(Saved data entries)
=== Begin Enclosure ===
(** ** Further properties of the costing *)

(** X8.  For a configuration returned for a capacity of [100, 50000] five
    of the six line items take fixed values: storage 30.00, load balancer
    16.20, NAT 32.40, Redis 12.41 up to 500 players and 24.82 above,
    accelerator 7.20 from 1000 players on and 0 below.  Only the compute
    line depends on the CPU and memory sizes. *)
Theorem X8_fixed_line_items n r :
  valid_capacity n -> calculate_resources n = Ok r ->
  fixed_line_items n (calculate_costs r).
Proof.
  intros Hn H. pose proof (calculate_resources_Ok_small n r Hn H) as Hsmall.
  destruct (calculate_resources_Ok n r Hn H) as (c & lo & hi & _ & _ & _ & ->).
  destruct Hn as [Hn _].
  pose proof (ceil_div_range n 5000 1 1 ltac:(lia) ltac:(lia)) as H5000.
  assert (ceil_div n 5000 = 1) as H1 by lia.
  unfold fixed_line_items, calculate_costs, redis_cost, redis_hourly,
    nat_cost, accelerator_cost, sized, select_redis_node_type.
  cbn [Cost.efs Cost.alb Cost.nat Cost.redis Cost.accelerator
       redis_node_type redis_replica_count nat_gateway_count
       enable_global_accelerator].
  rewrite H1.
  destruct (Z.geb_spec n 10000); [lia|].
  destruct (Z.leb_spec n 2000); [|lia].
  repeat split; try reflexivity.
  - destruct (Z.leb_spec n 500); reflexivity.
  - destruct (Z.geb_spec n 1000), (Z.leb_spec 1000 n); try lia; reflexivity.
Qed.

Lemma X8_fixed_line_items_witness :
  fixed_line_items 1000
    (calculate_costs
       (Resources 10 16384 32 32768 1 "cache.t3.small" 0 "generalPurpose" 1
          true)).
Proof.
  apply (X8_fixed_line_items 1000); [unfold valid_capacity; lia|].
  vm_compute. reflexivity.
Defined.

(** X9.  For every configuration returned for a capacity of [100, 50000]
    the total, although rounded from the unrounded sum, equals the sum of
    the six rounded line items rounded to two decimals: the printed total
    never differs from the printed items by a cent. *)
Theorem X9_total_matches_line_items n r :
  valid_capacity n -> calculate_resources n = Ok r ->
  (Cost.total (calculate_costs r) =?
   Py.round (sum_of_line_items (calculate_costs r)) 2)%float = true.
Proof.
  intros Hn H. pose proof (calculate_resources_Ok_small n r Hn H) as Hsmall.
  assert (total_matches_items n = true) as Hc.
  { apply (forall_between_spec total_matches_items 100 1600);
      [|unfold valid_capacity in Hn; lia].
    vm_cast_no_check (eq_refl true). }
  unfold total_matches_items in Hc. rewrite H in Hc. exact Hc.
Qed.

Lemma X9_total_matches_line_items_witness :
  (Cost.total
     (calculate_costs
        (Resources 5 8192 16 16384 1 "cache.t3.micro" 0 "generalPurpose" 1
           false)) =?
   Py.round
     (sum_of_line_items
        (calculate_costs
           (Resources 5 8192 16 16384 1 "cache.t3.micro" 0 "generalPurpose" 1
              false))) 2)%float = true.
Proof.
  apply (X9_total_matches_line_items 500); [unfold valid_capacity; lia|].
  vm_compute. reflexivity.
Defined.

(** ** Further properties of [main] *)

(** X11.  When [int] reads the first argument as a capacity of
    [100, 1600], the run enters [calculate_resources], then
    [calculate_costs] on its result, prints one document carrying that
    configuration and its breakdown (the JSON one exactly when [--json]
    occurs anywhere on the command line) and ends with status 0.  This holds
    whichever strings [int] reads as integers. *)
Theorem X11_main_success int argv s n :
  argv !! 1%nat = Some s -> int s = Some n -> 100 <= n <= 1600 ->
  exists r,
    calculate_resources n = Ok r /\ main int argv = success_run argv n r.
Proof.
  intros Hs Hint Hn.
  assert (valid_capacity n) as Hv by (unfold valid_capacity; lia).
  destruct (calculate_resources_returns n Hv) as [r Hr]; [lia|].
  exists r. split; [exact Hr|].
  rewrite (main_checked int argv s n Hs Hint Hv), Hr. reflexivity.
Qed.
=== End Enclosure ===
**ASSIGNMENT:**
Transcribe each record exactly as it is written above.

**REPLY:**
(** ** Further properties of the costing *)

(** X8.  For a configuration returned for a capacity of [100, 50000] five
    of the six line items take fixed values: storage 30.00, load balancer
    16.20, NAT 32.40, Redis 12.41 up to 500 players and 24.82 above,
    accelerator 7.20 from 1000 players on and 0 below.  Only the compute
    line depends on the CPU and memory sizes. *)
Theorem X8_fixed_line_items n r :
  valid_capacity n -> calculate_resources n = Ok r ->
  fixed_line_items n (calculate_costs r).
Proof.
  intros Hn H. pose proof (calculate_resources_Ok_small n r Hn H) as Hsmall.
  destruct (calculate_resources_Ok n r Hn H) as (c & lo & hi & _ & _ & _ & ->).
  destruct Hn as [Hn _].
  pose proof (ceil_div_range n 5000 1 1 ltac:(lia) ltac:(lia)) as H5000.
  assert (ceil_div n 5000 = 1) as H1 by lia.
  unfold fixed_line_items, calculate_costs, redis_cost, redis_hourly,
    nat_cost, accelerator_cost, sized, select_redis_node_type.
  cbn [Cost.efs Cost.alb Cost.nat Cost.redis Cost.accelerator
       redis_node_type redis_replica_count nat_gateway_count
       enable_global_accelerator].
  rewrite H1.
  destruct (Z.geb_spec n 10000); [lia|].
  destruct (Z.leb_spec n 2000); [|lia].
  repeat split; try reflexivity.
  - destruct (Z.leb_spec n 500); reflexivity.
  - destruct (Z.geb_spec n 1000), (Z.leb_spec 1000 n); try lia; reflexivity.
Qed.

Lemma X8_fixed_line_items_witness :
  fixed_line_items 1000
    (calculate_costs
       (Resources 10 16384 32 32768 1 "cache.t3.small" 0 "generalPurpose" 1
          true)).
Proof.
  apply (X8_fixed_line_items 1000); [unfold valid_capacity; lia|].
  vm_compute. reflexivity.
Defined.

(** X9.  For every configuration returned for a capacity of [100, 50000]
    the total, although rounded from the unrounded sum, equals the sum of
    the six rounded line items rounded to two decimals: the printed total
    never differs from the printed items by a cent. *)
Theorem X9_total_matches_line_items n r :
  valid_capacity n -> calculate_resources n = Ok r ->
  (Cost.total (calculate_costs r) =?
   Py.round (sum_of_line_items (calculate_costs r)) 2)%float = true.
Proof.
  intros Hn H. pose proof (calculate_resources_Ok_small n r Hn H) as Hsmall.
  assert (total_matches_items n = true) as Hc.
  { apply (forall_between_spec total_matches_items 100 1600);
      [|unfold valid_capacity in Hn; lia].
    vm_cast_no_check (eq_refl true). }
  unfold total_matches_items in Hc. rewrite H in Hc. exact Hc.
Qed.

Lemma X9_total_matches_line_items_witness :
  (Cost.total
     (calculate_costs
        (Resources 5 8192 16 16384 1 "cache.t3.micro" 0 "generalPurpose" 1
           false)) =?
   Py.round
     (sum_of_line_items
        (calculate_costs
           (Resources 5 8192 16 16384 1 "cache.t3.micro" 0 "generalPurpose" 1
              false))) 2)%float = true.
Proof.
  apply (X9_total_matches_line_items 500); [unfold valid_capacity; lia|].
  vm_compute. reflexivity.
Defined.

(** ** Further properties of [main] *)

(** X11.  When [int] reads the first argument as a capacity of
    [100, 1600], the run enters [calculate_resources], then
    [calculate_costs] on its result, prints one document carrying that
    configuration and its breakdown (the JSON one exactly when [--json]
    occurs anywhere on the command line) and ends with status 0.  This holds
    whichever strings [int] reads as integers. *)
Theorem X11_main_success int argv s n :
  argv !! 1%nat = Some s -> int s = Some n -> 100 <= n <= 1600 ->
  exists r,
    calculate_resources n = Ok r /\ main int argv = success_run argv n r.
Proof.
  intros Hs Hint Hn.
  assert (valid_capacity n) as Hv by (unfold valid_capacity; lia).
  destruct (calculate_resources_returns n Hv) as [r Hr]; [lia|].
  exists r. split; [exact Hr|].
  rewrite (main_checked int argv s n Hs Hint Hv), Hr. reflexivity.
Qed.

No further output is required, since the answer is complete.